The main limitations of this study were the small sample size, which does not allow for powerful statistical analysis, and retrospective design. In addition, survival and recurrence rates for ACTH-secreting carcinoids were not evaluated because of inadequate follow-up data. Therefore, a larger study is necessary to investigate whether the pathological subtype of ACTH-secreting lung carcinoids affects the clinical prognosis of these rare variants of pulmonary carcinoids. In the imaging diagnosis of neuroendocrine tumors, 18F-FDG PET/CT and 68Ga-DOTA-Peptides PET/CT are complementary. However, 68Ga-DOTA-Peptides PET/CT is still in the preclinical stage in China, so not all patients suspected of having ECS undergo this examination.
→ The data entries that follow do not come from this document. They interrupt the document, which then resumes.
Definition visit_domain (prefix : gostring) (entry : DomainCatalogEntry) (state : query_state) : StoreM query_state :=
  let reference := {| Ref_Kind := Catalog_Kind entry; Ref_ID := Catalog_DomainID entry |} in
  snapshot ← loadHead reference;
  if negb (exists_ snapshot) || negb (Head_Registered (DomainStore.head snapshot)) then mret state
  else
    lock ← transitionLockAtHead009 reference (DomainStore.head snapshot);
    match lock with
    | Some (lock, _) => _ ← helpTransition009 fuel depth (Lock_TransitionID lock); throw errTransitionPending009
    | None =>
        '(root, session) ← in_query state (run_of_domain reference (DomainStore.head snapshot) prefix);
        mret {| query_session := session; query_runs := query_runs state ++ option_list root |}
    end.

(** The runs of all domains of the catalog, merged into one tree. *)
Definition merge_domains (catalog : option DomainCatalogHead) (prefix : gostring) : StoreM DomainTreeRoot := λ b,
  let start := {| query_session := newSession b; query_runs := [] |} in
  (state ← (match catalog with
            | Some head => visitEntriesWith (visit_domain prefix) head start
            | None => mret start
            end);
   '(root, _) ← in_query state (merge_runs (query_runs state));
   mret root) b.
End Query.

Definition buildStateQuerySnapshot (prefix : State.Prefix) (expiresAt : Z) : StoreM (StateQuerySnapshot * gostring) :=
  catalog ← readDomainCatalogIfPresent;
  id ← draw 16;
  let domainID := bs "state-query:" ++ id in
  root ← merge_domains (stateQueryReference domainID) catalog (State.prefix_value prefix);
  let snapshot := {| Query_SchemaVersion := 1; Query_Prefix := State.prefix_value prefix; Query_DomainID := domainID; Query_Root := root;
                     Query_ExpiresAt := expiresAt |} in
  _ ← lift (ValidateStateQuerySnapshot snapshot);
  if bool_decide (Root_Digest root = []) then mret (snapshot, [])
  else
    body ← lift (encode_document snapshot);
    let digest := Digest body in
    key ← lift (StateQuerySnapshotKey digest);
    written ← attempt (obj_put key body create_only);
    match written with
    | Err err => if errors_Is err ErrConflict then mret (snapshot, digest) else throw err
    | Ok _ => mret (snapshot, digest)
    end.

Definition expired_query : error := NewError ErrorInvalid "invalid or expired state-query snapshot".

Definition loadStateQuerySnapshot (prefix : State.Prefix) (digest : gostring) : StoreM StateQuerySnapshot :=
  _ ← throw_if (bool_decide (digest = [])) (NewError ErrorInvalid "invalid state-query snapshot");
  key ← lift (StateQuerySnapshotKey digest);
  object ← obj_get key;
  _ ← throw_if (bool_decide (Digest (Object_Body object) ≠ digest)) (NewError ErrorInvalid "state-query snapshot digest mismatch");
  snapshot ← lift (decodeCanonicalValue (Object_Body object));
  _ ← throw_if (negb (is_Ok (ValidateStateQuerySnapshot snapshot)) || bool_decide (Query_Prefix snapshot ≠ State.prefix_value prefix)) expired_query;
  now ← Now;
  _ ← throw_if (Query_ExpiresAt snapshot <=? now) expired_query;
  mret snapshot.
Lemma page_child_spec s r x s' :
  session_inv s → session_pageChild r s = (x, s') →
  s' = s ∧ ∀ c, x = Ok c → child_root c = ref_root r ∧ Child_FirstKey c = ref_firstKey r ∧ Child_LastKey c = ref_lastKey r ∧
    ∀ p, refers s r p → ∃ p', refers s (child_ref c) p'.
Proof.
  intros Hi E. unfold session_pageChild in E. apply gom_bind_inv in E as (y & s1 & E1 & E). apply mret_inv in E1 as [-> ->].
  apply gom_bind_inv in E as (f & s1 & E1 & E).
  assert (s1 = s ∧ ∀ g, f = Ok g → (∀ p, refers s r p → ∃ p', refers s (with_filter r g) p')) as [-> Hf].
  { destruct (bool_decide (preparationSeed s ≠ []) && _ && _).
    { apply mret_inv in E1 as [-> ->]. split; [done|]. intros ? [= <-] p [Hp Hv]. exists p. split; [done|]. by apply verify_no_filter. }
    destruct (bool_decide (preparationSeed s ≠ []) && (Root_Level (ref_root r) =? 0) && _ && _) eqn:Eg.
    - rewrite !andb_true_iff, Z.eqb_eq, !bool_decide_eq_true in Eg. destruct Eg as [[[_ Hl] Hne] Hempty].
      destruct (packs s !! Root_PackID (ref_root r)) as [m|] eqn:Em; [|].
      2:{ apply mret_inv in E1 as [-> ->]. split; [done|]. intros ? [= <-] p Hp. exists p. by destruct r. }
      destruct (m !! Root_Digest (ref_root r)) as [page|] eqn:Epg.
      2:{ apply mret_inv in E1 as [-> ->]. split; [done|]. intros ? [= <-] p Hp. exists p. by destruct r. }
      apply gom_bind_inv in E1 as (v & s2 & E2 & E1). apply lift_inv in E2 as [-> ->].
      destruct (verifyConsistencyDomainPageRef page r) as [[]|e] eqn:Ev; [|by destruct E1 as [-> ->]].
      apply mret_inv in E1 as [-> ->]. split; [done|]. intros ? [= <-] p _. exists page. split; [|by apply verify_leaf_filter].
      left. split; [eapply pack_at_bound; [by apply (si_packs _ Hi)|done]|]. cbn. rewrite bool_decide_eq_true_2 by done.
      exists m. split; [by apply (si_packs _ Hi)|done].
    - apply mret_inv in E1 as [-> ->]. split; [done|]. intros ? [= <-] p Hp. exists p. by destruct r. }
  destruct f as [g|e]; [|by destruct E as [-> ->]]. apply mret_inv in E as [-> ->]. split; [done|].
  intros ? [= <-]. split; [by destruct r as [[]]|]. split; [done|]. split; [done|]. intros p Hp.
  destruct (Hf g eq_refl p Hp) as (p' & Hp'). exists p'. destruct r as [[]]. exact Hp'.
Qed.

(** ** The laws *)

#[export] Instance session_read_laws : PageReadLaws (Session B).
Proof.
  split.
  - intros s d id p _. apply backed_ok.
  - intros s r p Hi Href x s' E. split; [|by apply (session_read_exact _ _ _ _ _ Hi Href E)].
    apply session_step_grows. destruct (session_read_spec _ _ _ _ Hi E) as [Hstep _]. exact Hstep.
  - intros s r x s' Hi E. destruct (session_read_spec _ _ _ _ Hi E) as (Hstep & _ & Hr). split; [by apply session_step_grows|].
    intros p ->. by apply Hr.
Qed.

#[export] Instance session_laws : PageStoreLaws (Session B).
Proof.
  split; [apply _|..].
  - intros s p x s' Hi Hty Hid Hk E. destruct (session_write_spec _ _ _ _ Hi Hty Hid Hk E) as [Hstep Hr].
    split; [by apply session_step_grows|done].
  - intros s d x s' Hi E. destruct (ensure_spec _ _ _ _ Hi E) as [Hstep _]. by apply session_step_grows.
  - intros s r x s' Hi E. destruct (page_child_spec _ _ _ _ Hi E) as [-> Hc]. split; [by apply grows_refl|done].
  - intros s b x s' Hi E. apply mret_inv in E as [-> ->]. split; [done|].
    apply session_step_grows, same_step; try done; [apply (si_packs _ Hi)|by right].
Qed.
End Laws.
End SessionLaws.
(* ===== verification/StreamProps.v ===== *)
(** * Streaming sessions and what streaming guarantees *)

From Stdlib Require Import ZArith Lia.
From S2P Require Import Prelude GoLib GoHash GoJSON GoTime Errors ObjectStore DomainPage DomainPageTheory DomainTree TreeTheory TreeRead TreeGroups TreeEdit DomainPack DomainSession TreeStream DomainProvider SessionLaws PackTheory SessionReader IteratorTheory StreamTheory.

Open Scope Z_scope.

(** * Sessions that stream

    A session that neither packs its writes nor has a pack writes every page as
    an object of its own.  What it resolves is what is stored, whatever it drops
    from its cache, so the builder and the iterators can run on it. *)

Module SessionStream.
Import StorageFormat PageTheory DomainTree TreeTheory TreeRead TreeIterator TreeBuilder TreeMerge DomainPack DomainSession DomainProvider SessionLaws PackTheory SessionReader IteratorTheory BuilderTheory MergeTheory.

(** ** Plain sessions *)

Section Plain.
Context `{SHA256} `{GZIP} {B : Type} `{!BlobStore B}.
Variables (reference : consistencyDomainRef) (pageKey packKey : gostring → res ObjectStore.Key).

Definition plain (s : Session B) : Prop := packID s = [] ∧ packedWrites s = false.

Definition keeps_plain {A} (m : GoM (Session B) error A) : Prop := ∀ s x s', plain s → m s = (x, s') → plain s'.

Lemma plain_ret {A} (a : A) : keeps_plain (mret a).
Proof. by intros s x s' Hs [_ ->]%mret_inv. Qed.

Lemma plain_lift {A} (r : res A) : keeps_plain (lift r).
Proof. by intros s x s' Hs [_ ->]%lift_inv. Qed.

Lemma plain_throw {A} (e : error) : keeps_plain (throw e : GoM (Session B) error A).
Proof. apply (plain_lift (Err e)). Qed.
(* ===== verification/StoreCommit.v ===== *)
(** * Committing a mutation

    A mutation is admitted at a head it has seen and takes effect by replacing
    exactly that head. *)

From Stdlib Require Import ZArith Lia.
From S2P Require Import Prelude GoLib GoHash GoJSON GoTime Errors ObjectStore ObjectTheory DomainPage DomainPageTheory DomainTree TreeTheory TreeRead TreeEdit DomainPack DomainHead DomainSession TreeStream DomainProvider DomainCatalog DomainStore HeadTheory SessionLaws PackTheory SessionReader StoreLaws StoreRead StoreSpec.

Open Scope Z_scope.

Module StoreCommit.
Import ObjectStore StorageFormat PageTheory DomainTree TreeTheory TreeRead TreeEdit DomainPack DomainHead HeadTheory DomainSession DomainProvider DomainCatalog DomainStore SessionLaws PackTheory SessionReader StoreLaws StoreRead StoreSpec.

Section Store.
Context `{SHA256} `{!SHA256Laws} `{GZIP} `{!GZIPLaws} {B : Type} `{!Provider B, !ProviderView B, !ProviderLaws B}.
Variable reference : consistencyDomainRef.

Abbreviation pageKey := (session_pageKey reference).
Abbreviation packKey := (session_packKey reference).
Abbreviation tree_holds := (tree_holds reference pageKey packKey).
Abbreviation head_wf := (head_wf reference).
Abbreviation world_ok := (world_ok reference).
Abbreviation evolves := (evolves reference).
Abbreviation quietly := (quietly (B := B)).
#[local] Remove Hints session_pages session_view session_read_laws session_laws reader_view reader_laws : typeclass_instances.
#[local] Instance the_pages : PageStore (Session B) := pages_of_reference reference.
#[local] Instance the_view : PageView (Session B) := reader_view reference pageKey packKey.
#[local] Instance the_laws : PageReadLaws (Session B) :=
  reader_laws reference pageKey packKey (page_key_blob reference) (pack_key_blob reference).

(** ** Sessions opened per step *)

Lemma on_backend_inv {A} (n : GoM B error A) s x s' : on_backend n s = (x, s') → n (backend s) = (x, backend s').
Proof. unfold on_backend. destruct (n (backend s)) as [y b]. by intros [= -> <-]. Qed.

Lemma fresh_inv {A} (m : GoM (Session B) error A) b x b' :
  fresh m b = (x, b') → ∃ s, m (newSession b) = (x, s) ∧ backend s = b'.
Proof. unfold fresh. destruct (m (newSession b)) as [y s]. intros [= -> <-]. by exists s. Qed.

Lemma unowned_inv {A} (m : GoM (Session B) error A) s x s' :
  with_session false m s = (x, s') → fresh m (backend s) = (x, backend s').
Proof. apply on_backend_inv. Qed.

(** ** Values and locks *)

Lemma lookup_unowned h key s x s' :
  lookupAtHeadWithSession reference h key false s = (x, s') →
  fresh (lookupAtHeadWithSession reference h key true) (backend s) = (x, backend s').
Proof.
  unfold lookupAtHeadWithSession. destruct (find_delta _ _) as [[c r]|].
  - destruct (Change_Delete c); by intros [-> ->]%mret_inv.
  - case_bool_decide; [by intros [-> ->]%mret_inv|]. apply unowned_inv.
Qed.

Lemma lookup_sound h es key s x s' :
  lookupAtHeadWithSession reference h key false s = (x, s') →
  blob_le (backend s) (backend s') ∧
  (collision_free (backend s') → Forall delta_ok (Head_Deltas h) → tree_holds (backend s) (Head_Base h) es →
   ∀ v, x = Ok v → shows h es key v).
Proof.
  intros E%lookup_unowned. split; [by eapply quietly_fresh; [apply growing_lookupAtHead|]|]. intros Hc Hok Hh v ->.
  destruct (lookupAtHead_yields reference (newSession (backend s)) h es key) as (v' & Hv & Hy); [apply reader_new|done|done|].
  destruct (fresh_yields reference pageKey packKey _ _ _ _ _ Hy E) as [_ Ha].
  by destruct (Ha Hc) as [[= ->]|(e & [=] & _)].
Qed.

Lemma shows_None h es key : shows h es key None → contents h es !! key = None.
Proof. unfold shows. by destruct (contents h es !! key). Qed.

Lemma shows_Some h es key v :
  shows h es key (Some v) → ∃ e, contents h es !! key = Some e ∧ Value_LogicalVersion v = Entry_LogicalVersion e ∧
    clone_bytes (Value_Data v) = clone_bytes (Entry_Value e).
Proof.
  unfold shows. destruct (contents h es !! key) as [e|]; [|done]. cbn. intros [= Hd Hl]. exists e. split; [done|]. split; [done|].
  rewrite Hd. by destruct (Entry_Value e) as [[|]|].
Qed.
(* ===== verification/EngineSpec.v ===== *)
(** * Several domains at once

    [EngineLaws] adds what the engine relies on of its backend to
    [ProviderLaws].  [spans] is a run over all domains: every event is labelled
    with the domain it happens to. *)

From Stdlib Require Import ZArith Lia.
From S2P Require Import Prelude GoLib GoHash GoJSON GoTime Errors ObjectStore ObjectTheory DomainPage DomainTree DomainPack DomainHead TransitionFormat DomainSession TreeStream DomainProvider DomainCatalog StateRoute DomainStore EngineTransition HeadTheory SessionLaws PackTheory SessionReader StoreLaws StoreRead StoreSpec StoreCommit StoreCatalog StoreMutate.

Open Scope Z_scope.

Module EngineSpec.
Import ObjectStore StorageFormat DomainTree DomainPack DomainHead TransitionFormat HeadTheory DomainSession DomainProvider DomainCatalog DomainStore EngineTransition SessionLaws SessionReader StoreLaws StoreSpec StoreCommit StoreCatalog StoreMutate.

(** Plans and decisions are objects like heads: they are written conditionally,
    and deleted. *)
Class EngineLaws `{SHA256} (B : Type) `{!Engine B, !ProviderView B} : Prop := {
  engine_laws_provider :: ProviderLaws B;
  plan_key_mutable id k : TransitionPlanKey id = Ok k → mutable_key k;
  decision_key_mutable id k : TransitionDecisionKey id = Ok k → mutable_key k;
  delete_sound b k c x b' :
    mutable_key k → obj_delete k c b = (x, b') →
    ∃ b1, blob_le b b1 ∧
      (b' = b1 ∨ heads b' = delete (key_value k) (heads b1) ∧ blob_contents b' = blob_contents b1 ∧
                 history b1 ⊆ history b' ∧ latest b1 ≤ latest b' ∧ offered b1 ⊆ offered b');
  get_quiet k b x b' : obj_get k b = (x, b') → blob_le b b';
  list_sound r b x b' : obj_list r b = (x, b') → blob_le b b';
  draw_sound n b x b' : draw n b = (x, b') → blob_le b b';
}.

(** ** Keys *)

Lemma head_key_domains `{SHA256} r key : head_key r = Ok key → ∃ v, key_value key = root ++ "domains/" ++ v.
Proof. unfold head_key, DomainHeadKey, fixedKey. intros E. inv_go. apply MustKey_value in E. rewrite E. by eexists. Qed.

Lemma transition_headless `{SHA256} v : headless (root ++ "transitions/" ++ v).
Proof.
  intros r key (v' & ->)%head_key_domains E. apply app_inv_head in E. discriminate E.
Qed.

Lemma plan_headless `{SHA256} id k : TransitionPlanKey id = Ok k → headless (key_value k).
Proof.
  unfold TransitionPlanKey, fixedKey. intros E. inv_go. apply MustKey_value in E. rewrite E.
  apply (transition_headless ("plans/" ++ digestPart id ++ ".json")).
Qed.

Lemma decision_headless `{SHA256} id k : TransitionDecisionKey id = Ok k → headless (key_value k).
Proof.
  unfold TransitionDecisionKey, fixedKey. intros E. inv_go. apply MustKey_value in E. rewrite E.
  apply (transition_headless ("decisions/" ++ digestPart id ++ ".json")).
Qed.

Section Spans.
Context `{SHA256} `{!SHA256Laws} `{GZIP} `{!GZIPLaws} {B : Type} `{!Provider B, !ProviderView B, !ProviderLaws B}.


Inductive spans : B → list (consistencyDomainRef * event) → B → Prop :=
  | spans_done b : spans b [] b
  | spans_quiet b b1 tr b2 : blob_le b b1 → spans b1 tr b2 → spans b tr b2
  | spans_other k b b1 tr b2 : replaced k b b1 → headless k → spans b1 tr b2 → spans b tr b2
  | spans_event r key b b1 e tr b2 :
      head_key r = Ok key → replaced (key_value key) b b1 → (collision_free b → performed r e b b1) → spans b1 tr b2 →
      spans b ((r, e) :: tr) b2.

Lemma spans_trans b tr b1 tr' b2 : spans b tr b1 → spans b1 tr' b2 → spans b (tr ++ tr') b2.
Proof. induction 1; intros Hs; cbn; [done|eapply spans_quiet|eapply spans_other|eapply spans_event]; eauto. Qed.

Lemma spans_le b b' : blob_le b b' → spans b [] b'.
Proof. intros Hle. eapply spans_quiet; [done|constructor]. Qed.

(** What happens to one domain happens to all. *)
Lemma evolves_spans r b tr b' : evolves r b tr b' → spans b (map (pair r) tr) b'.
Proof. induction 1; cbn; [constructor|eapply spans_quiet|eapply spans_other|eapply spans_event]; eauto. Qed.

Lemma spans_after r b tr b' : spans b tr b' → after r b b'.
Proof.
  induction 1 as [b|b b1 tr b2 Hle _ IH|k b b1 tr b2 Hr _ _ IH|p key b b1 e tr b2 _ Hr _ _ IH].
  - apply after_refl.
  - eapply after_trans; [by apply after_le|done].
  - eapply after_trans; [by eapply after_replaced|done].
  - eapply after_trans; [by eapply after_replaced|done].
Qed.

(** As [happens], for all domains. *)
Inductive happen : B → list (consistencyDomainRef * event) → B → Prop :=
  | happen_done b : happen b [] b
  | happen_quiet b b1 tr b2 : blob_le b b1 → happen b1 tr b2 → happen b tr b2
  | happen_other k b b1 tr b2 : replaced k b b1 → headless k → happen b1 tr b2 → happen b tr b2
  | happen_event r key b b1 e tr b2 :
      head_key r = Ok key → replaced (key_value key) b b1 → performed r e b b1 → happen b1 tr b2 → happen b ((r, e) :: tr) b2.

Lemma spans_happen b tr b' : spans b tr b' → collision_free b' → happen b tr b'.
Proof.
  induction 1 as [b|b b1 tr b2 Hle _ IH|k b b1 tr b2 Hr Hk _ IH|r key b b1 e tr b2 Ek Hr Hp Hev IH]; intros Hc.
  - constructor.
  - eapply happen_quiet; eauto.
  - eapply happen_other; eauto.
  - eapply happen_event; [done|done| |by apply IH]. by apply Hp, (after_replaced r _ _ _ Hr), (spans_after r _ _ _ Hev).
Qed.

Definition all_ok (b : B) : Prop := ∀ r, world_ok r b.

(** A head has one owner. *)
Lemma misbound_other p r h : misbound p h = false → p ≠ r → misbound r h = true.
Proof.
  unfold misbound. rewrite orb_false_iff, !bool_decide_eq_false. intros [Ei%dec_stable Ek%dec_stable] Hne. apply orb_true_iff. rewrite !bool_decide_eq_true.
  destruct (decide (Head_DomainID h = Ref_ID r)); [|by left]. destruct (decide (Head_Kind h = Ref_Kind r)); [|by right].
  destruct Hne. destruct p, r. cbn in *. congruence.
Qed.

(** The head of one domain is no head for another. *)
Lemma head_foreign p r (b : B) h key key' :
  head_key p = Ok key → head_key r = Ok key' → key_value key' = key_value key → head_is p b h → misbound p h = false → p ≠ r → foreign r b.
Proof.
  intros Ek Ek' E (k & body & v & env & Hk & Hh & Hd) Hm Hne. rewrite Ek in Hk. injection Hk as <-.
  assert (key' = key) as -> by (destruct key', key; cbn in E; by subst).
  exists h. split; [by exists key, body, v, env|by eapply misbound_other].
Qed.

(** Other processes keep every head well formed. *)
Hypothesis rivals : ∀ r b b', blob_le b b' → world_ok r b → world_ok r b'.

Lemma spans_ok b tr b' : spans b tr b' → all_ok b → all_ok b'.
Proof.
  induction 1 as [b|b b1 tr b2 Hle _ IH|k b b1 tr b2 Hr Hk _ IH|p key b b1 e tr b2 Ek Hr Hp _ IH]; intros Hw; [done|apply IH; intros r..].
  - by eapply rivals.
  - eapply world_same; [by eapply after_replaced| |done]. intros key Ek. apply (rp_heads _ _ _ Hr). by eauto.
  - pose proof (after_replaced r _ _ _ Hr) as Ha. destruct (decide (p = r)) as [->|Hne].
    + intros Hc _. right. destruct (Hp (af_free _ _ _ Ha Hc)) as (a & a' & _ & Ha' & _). by exists (Some a').
    + destruct (head_key r) as [key'|e'] eqn:Ek'; [|intros _ Hv; by rewrite Ek' in Hv].
      destruct (decide (key_value key' = key_value key)) as [E|Hdiff].
      * intros Hc _. left. destruct (Hp (af_free _ _ _ Ha Hc)) as (a & a' & _ & (h & es & os & xs & Hi & W & _) & _).
        exact (head_foreign _ _ _ _ _ _ Ek Ek' E Hi (wf_bound _ _ _ _ _ _ W) Hne).
      * eapply world_same; [done| |done]. intros k' Ek''. rewrite Ek' in Ek''. injection Ek'' as <-. by apply (rp_heads _ _ _ Hr).
Qed.

(** [acts Q b b']: every event of the run satisfies [Q]. *)
Definition acts (Q : consistencyDomainRef → event → Prop) (b b' : B) : Prop :=
  ∃ tr, spans b tr b' ∧ Forall (λ re, Q (fst re) (snd re)) tr.

Lemma acts_le Q b b' : blob_le b b' → acts Q b b'.
Proof. intros Hle. exists []. split; [by apply spans_le|constructor]. Qed.

Lemma acts_happen Q b b' : acts Q b b' → collision_free b' → ∃ tr, happen b tr b' ∧ Forall (λ re, Q (fst re) (snd re)) tr.
Proof. intros (tr & Hs & HQ) Hc. exists tr. split; [by apply spans_happen|done]. Qed.

Lemma acts_refl Q b : acts Q b b.
Proof. apply acts_le. reflexivity. Qed.

Lemma acts_trans Q b b1 b2 : acts Q b b1 → acts Q b1 b2 → acts Q b b2.
Proof. intros (tr & Hs & HQ) (tr' & Hs' & HQ'). exists (tr ++ tr'). split; [by eapply spans_trans|by apply Forall_app]. Qed.

Lemma acts_mono (Q Q' : consistencyDomainRef → event → Prop) b b' : (∀ r e, Q r e → Q' r e) → acts Q b b' → acts Q' b b'.
Proof. intros HQ (tr & Hs & Ha). exists tr. split; [done|]. eapply list.Forall_impl; [exact Ha|]. intros [r e]. apply HQ. Qed.

Lemma acts_ok Q b b' : acts Q b b' → all_ok b → all_ok b'.
Proof. intros (tr & Hs & _). by eapply spans_ok. Qed.

Lemma acts_after Q r b b' : acts Q b b' → after r b b'.
Proof. intros (tr & Hs & _). by eapply spans_after. Qed.

Lemma keeps_acts (P : event → Prop) (Q : consistencyDomainRef → event → Prop) r b b' :
  (∀ e, P e → Q r e) → keeps r P b b' → acts Q b b'.
Proof.
  intros HPQ (tr & Hev & HP). exists (map (pair r) tr). split; [by apply evolves_spans|]. apply Forall_map.
  eapply list.Forall_impl; [exact HP|]. exact HPQ.
Qed.

(** Replacing an object that is no head. *)
Lemma acts_replaced Q k b b' : replaced k b b' → headless k → acts Q b b'.
Proof. intros Hr Hk. exists []. split; [|constructor]. eapply spans_other; [done..|constructor]. Qed.
End Spans.
End EngineSpec.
In our retrospective study, 7 patients (4#, 10#, 12#-15#, 20# showed in Table 1) underwent 68Ga-DOTA-TATE PET/CT. The results showed that the lesions of Patient 4# and 20# were negative and the lesions of Patient 10#, 12#-15# lesions were positive. Because this data is very small, there is no value for discussion, and our study mainly wants to highlight the value of the auxiliary diagnosis of 18F-FDG PET/CT, so the results of 68Ga-DOTA-Peptides PET/CT are not discussed in this study.